When people talk about wearables or wearable tech, they are mostly thinking of smartwatches and fitness trackers, basically those that are worn on your wrist. Technically speaking, however, any kind of technology that can be worn on your body would qualify as wearables, hence the name, but we have been restrained by the limits of current technologies and design trends. Fortunately, it isn’t a dead end yet, and smart rings are starting to become a viable alternative, allowing some people to still keep track of their health while finally being able to wear their favorite classic watches again. These rings reveal the potential of jewelry that could deliver those same features while allowing you to maintain your fashion sense, like this earring that can read your body temperature, something that is still uncommon even on smartwatches today.

Designers: Qiuyue (Shirley) Xue, Yujia (Nancy) Liu, Joseph Breda, Vikram Iyer, Shwetak Patel, Mastafa Springston (University of Washington)

Our bodies are a treasure trove of data, depending on which part you are observing. Smartwatches try to shed light on our health by literally shining light through the skin on our wrists and down to blood vessels. Smart rings largely do the same, though on your finger, of course. While much of your body’s state can be calculated from these areas, some body parts give more accurate biometrics than others. There might still be some debate about it, but some researchers believe that the ears, particularly our earlobes, are a better source for that kind of information.

That’s the medical foundation that the Thermal Earrings are based on, a research project that is attempting to create a new wearable that is both functional and potentially fashionable, especially for women. The device uses two sensors, one that magnetically clips to the earlobe and measures body temperature, while another dangles an inch below it to measure room temperature. Comparing data from these two sources yields a more accurate body temperature reading compared to smartwatches that can’t properly differentiate ambient temperature. This accurate reading is crucial not just for knowing your body’s temperature but, for women, also for keeping track of their ovulation and periods.

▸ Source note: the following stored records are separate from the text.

Definition cfg : config.Config :=
  {| config.Server_Host := "scheduler-0";
     config.Server_AdvertiseIP := "10.0.0.7";
     config.Server_AdvertisePort := 8002;
     config.Host_IDC := "idc-a";
     config.Host_Location := "rack-1";
     config.Manager_SchedulerClusterID := 1;
     config.Manager_KeepAlive_Interval := 5000000000;
     config.Trainer_Interval := 1000000000;
     config.Trainer_UploadTimeout := 10000000000 |}.

(** An announcer as [New] builds it with [WithTrainerClient]. *)
Definition ann : announcer :=
  {| config := cfg; managerClient := 0%nat; trainerClient := Some 0%nat;
     storage := 0%nat; done := 0%nat |}.

(** The state [New] leaves: the [done] channel made and open. *)
Definition started : @state collaborators :=
  {| world := healthy [] [] false : @World collaborators;
     chans := [false]; trace := [] |}.

End sim.

(** ** The shape the specification gives to the messages of an upload *)

(** [payloads] are [k] chunks of [size] bytes followed, if [r > 0], by one
    chunk of [r] bytes, and together they are [data]. *)
Definition chunked (size k r : N) (data : list byte)
           (payloads : list (list byte)) : Prop :=
  exists fulls partial,
    payloads = fulls ++ (if (0 <? r)%N then [partial] else []) /\
    N.of_nat (List.length fulls) = k /\
    Forall (fun c => N.of_nat (List.length c) = size) fulls /\
    N.of_nat (List.length partial) = r /\
    List.concat fulls ++ partial = data.

(** The chunks a dataset is read in: [k] times [size] bytes, then what is
    left, if anything. *)
Fixpoint chunks (size : N) (k : nat) (data : list byte) : list (list byte) :=
  match k with
  | O => match data with [] => [] | _ => [data] end
  | S k' => take size data :: chunks size k' (drop size data)
  end.

(** The payloads of the messages an upload task sends for a dataset held by
    the simulated storage. *)
Definition upload_payloads (d : dataset) (fuel : nat) (w : sim.env)
  : outcome (option error) * list (list byte) :=
  let (o, st) := @exec sim.collaborators _ (upload_task d fuel sim.ann) (sim.init w) in
  (o, map trainerv1.Dataset (sends (trace st))).

(** ** Predicates over programs and runs *)

(** Every call a program can make satisfies [P]. *)
Fixpoint calls_satisfy {A : Type} (P : call -> Prop) (p : prog A) : Prop :=
  match p with
  | Ret _ => True
  | Diverge => True
  | Call c k => P c /\ forall r, calls_satisfy P (k r)
  end.

(** The calls of an upload task for [d] on behalf of [a]. *)
Definition upload_call (d : dataset) (a : announcer) (c : call) : Prop :=
  c = Open d (storage a) \/
  c = Read d UploadBufferSize \/
  (exists buf_n, c = Send (chunk_request d a buf_n)) \/
  c = Close d.
Lemma cached_user_never_reads_storage_witness :
  get_points scalar_str (Some "u1") (mkEnv "2024-06" false true) world_may
    = get_points scalar_str (Some "u1") (mkEnv "2024-06" true true) world_may ∧
  handle_webhook "s3cr3t" toy_digest scalar_str request_tier3000
    (mkEnv "2024-06" false true) world_may
    = handle_webhook "s3cr3t" toy_digest scalar_str request_tier3000
        (mkEnv "2024-06" true true) world_may ∧
  (∀ v value,
     set_points scalar_str v value (mkEnv "2024-06" false true) world_may
       = set_points scalar_str v value (mkEnv "2024-06" true true) world_may).
Proof.
  apply (cached_user_never_reads_storage "s3cr3t" toy_digest scalar_str
           request_tier3000 "u1" (VStr "3000")
           (mkUserState (VInt 7) (VStr "2024-05")) "2024-06" true world_may
           request_tier3000_is_notification);
    [discriminate|reflexivity].
Defined.

Lemma duplicate_delivery_counts_twice_witness :
  ∃ w1 w2 a,
    tier_amount (VStr "2000") = VInt a ∧
    handle_webhook "s3cr3t" toy_digest scalar_str request_tier2000
      env_june world_june
      = (Returns (PointsAdded (VInt a) (VStr "u1")), w1) ∧
    handle_webhook "s3cr3t" toy_digest scalar_str request_tier2000 env_june w1
      = (Returns (PointsAdded (VInt a) (VStr "u1")), w2) ∧
    user_states w2 !! KStr "u1"
      = Some (mkUserState (VInt (7 + a + a)) (VStr "2024-06")).
Proof.
  apply (duplicate_delivery_counts_twice "s3cr3t" toy_digest scalar_str
           request_tier2000 "u1" (VStr "2000") 7 env_june world_june);
    try reflexivity; try discriminate.
  split; [reflexivity|]. split; [reflexivity|].
  eexists _, _. repeat split; reflexivity.
Defined.

Lemma malformed_blob_degrades_to_default_witness :
  load_user_state scalar_str (VStr "u1") env_june world_garbage
  = (Returns (),
     mkWorld (<[KStr "u1" := mkUserState (VInt 0) (VStr "2024-06")]>
                (user_states world_garbage))
             (bucket world_garbage)).
Proof.
  apply (malformed_blob_degrades_to_default scalar_str "u1" Garbage env_june
           world_garbage); [reflexivity|reflexivity|discriminate].
Defined.


(** ** Scenarios of the specification, evaluated *)

(** A fresh user and a tier-2000 notification: 2 points under the current
    month, in the cache and in the bucket. *)
Example fresh_user_tier2000 :
  let w := (handle_webhook "s3cr3t" toy_digest scalar_str request_tier2000
              env_june empty_world).2 in
  user_states w !! KStr "u1" = Some (mkUserState (VInt 2) (VStr "2024-06")) ∧
  bucket w !! "state_u1.json"
    = Some (JsonText (VDict [("plus_points", VInt 2); ("month", VStr "2024-06")])).
Proof. split; reflexivity. Qed.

The Thermal Earrings’ diminutive design presents both a challenge and an opportunity. It uses up very little power and uses low-power Bluetooth to transmit its data to a paired smartphone. In theory, it can be charged with solar or kinetic energy, but implementing a charging system for that is proving to be a bit tricky. And since only one earring is enough to read the wearer’s body temperature, it raises the question of what the other earring would do. Should it be a simple non-smart decoy to pair with the smart earring or can it also be used to read some other biometric as well?

More importantly, however, the Thermal Earrings open the doors to another kind of wearable accessory. Although the current prototype is largely limited by the electronics it uses, it can already be customized with charms and gemstones. More research into different materials and forms can hopefully lead to more chic styles, ones that ladies won’t be embarrassed to be seen wearing.